What is being asked: Transcribe every record without leaving anything out or changing a word.

Given data:

▼▼▼

(** The events of a header name its rewards and the notes it unlocks. *)
Lemma service_header_events {E : Type} (v : Service R) (les es : EpochState T) notes params lp p v' notes' us ev :
  service_apply_header (E:=E) v les es notes params lp p = Ok ((v', notes'), us, ev) →
  omap rewarded ev = us ∧ ∀ id, is_Some (notes' !! id) ↔ is_Some (notes !! id) ∧ id ∉ omap unlocked_note ev.
Proof.
  unfold service_apply_header. intros Hrun. destruct (_ <? _).
  - peel Hrun as [rw us'] _. peel Hrun as [r unl] Hr. injection Hrun as <- <- <- <-.
    unfold remove_withdrawn_declarations in Hr. apply remove_loop_events in Hr as (new & -> & Hrew & Hids). cbn [app service_notes] in *.
    rewrite omap_app, Hrew, app_nil_r. split.
    + induction us' as [|u us' IH]; [done|]. cbn. by rewrite IH.
    + intros id. rewrite Hids, omap_app, elem_of_app.
      assert (id ∉ omap unlocked_note (SdpRewardDistributed (s_service_type v) <$> us')) as Hno; [|tauto].
      clear. induction us'; [apply not_elem_of_nil|done].
  - injection Hrun as <- <- <- <-. split; [done|]. intros id. cbn. rewrite elem_of_nil. tauto.
Qed.

Lemma services_header_events (last_config config : SdpConfig Params) (les es : EpochState T) l : ∀ acc us ev acc' us' ev',
  services_apply_header (R:=R) last_config config les es acc us ev l = Ok (acc', us', ev') →
  ∃ new, ev' = ev ++ new ∧ us' = us ++ omap rewarded new ∧
    ∀ id, is_Some (acc'.2 !! id) ↔ is_Some (acc.2 !! id) ∧ id ∉ omap unlocked_note new.
Proof.
  induction l as [|[st v] l IH]; intros acc us ev acc' us' ev' Hrun; cbn [services_apply_header] in Hrun.
  { injection Hrun as <- <- <-. exists []. rewrite !app_nil_r. split_and!; [done..|]. intros id. cbn. rewrite elem_of_nil. tauto. }
  peel Hrun as params _. peel Hrun as [[[v' notes] u] e] Hv. apply service_header_events in Hv as [<- Hids].
  apply IH in Hrun as (new & -> & -> & Hids'). exists (e ++ new). rewrite omap_app, !app_assoc. split_and!; [done..|].
  intros id. rewrite Hids'. cbn [snd]. rewrite Hids, omap_app, not_elem_of_app. tauto.
Qed.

▲▲▲

Solution to this exercise:
(** The events of a header name its rewards and the notes it unlocks. *)
Lemma service_header_events {E : Type} (v : Service R) (les es : EpochState T) notes params lp p v' notes' us ev :
  service_apply_header (E:=E) v les es notes params lp p = Ok ((v', notes'), us, ev) →
  omap rewarded ev = us ∧ ∀ id, is_Some (notes' !! id) ↔ is_Some (notes !! id) ∧ id ∉ omap unlocked_note ev.
Proof.
  unfold service_apply_header. intros Hrun. destruct (_ <? _).
  - peel Hrun as [rw us'] _. peel Hrun as [r unl] Hr. injection Hrun as <- <- <- <-.
    unfold remove_withdrawn_declarations in Hr. apply remove_loop_events in Hr as (new & -> & Hrew & Hids). cbn [app service_notes] in *.
    rewrite omap_app, Hrew, app_nil_r. split.
    + induction us' as [|u us' IH]; [done|]. cbn. by rewrite IH.
    + intros id. rewrite Hids, omap_app, elem_of_app.
      assert (id ∉ omap unlocked_note (SdpRewardDistributed (s_service_type v) <$> us')) as Hno; [|tauto].
      clear. induction us'; [apply not_elem_of_nil|done].
  - injection Hrun as <- <- <- <-. split; [done|]. intros id. cbn. rewrite elem_of_nil. tauto.
Qed.

Lemma services_header_events (last_config config : SdpConfig Params) (les es : EpochState T) l : ∀ acc us ev acc' us' ev',
  services_apply_header (R:=R) last_config config les es acc us ev l = Ok (acc', us', ev') →
  ∃ new, ev' = ev ++ new ∧ us' = us ++ omap rewarded new ∧
    ∀ id, is_Some (acc'.2 !! id) ↔ is_Some (acc.2 !! id) ∧ id ∉ omap unlocked_note new.
Proof.
  induction l as [|[st v] l IH]; intros acc us ev acc' us' ev' Hrun; cbn [services_apply_header] in Hrun.
  { injection Hrun as <- <- <-. exists []. rewrite !app_nil_r. split_and!; [done..|]. intros id. cbn. rewrite elem_of_nil. tauto. }
  peel Hrun as params _. peel Hrun as [[[v' notes] u] e] Hv. apply service_header_events in Hv as [<- Hids].
  apply IH in Hrun as (new & -> & -> & Hids'). exists (e ++ new). rewrite omap_app, !app_assoc. split_and!; [done..|].
  intros id. rewrite Hids'. cbn [snd]. rewrite Hids, omap_app, not_elem_of_app. tauto.
Qed.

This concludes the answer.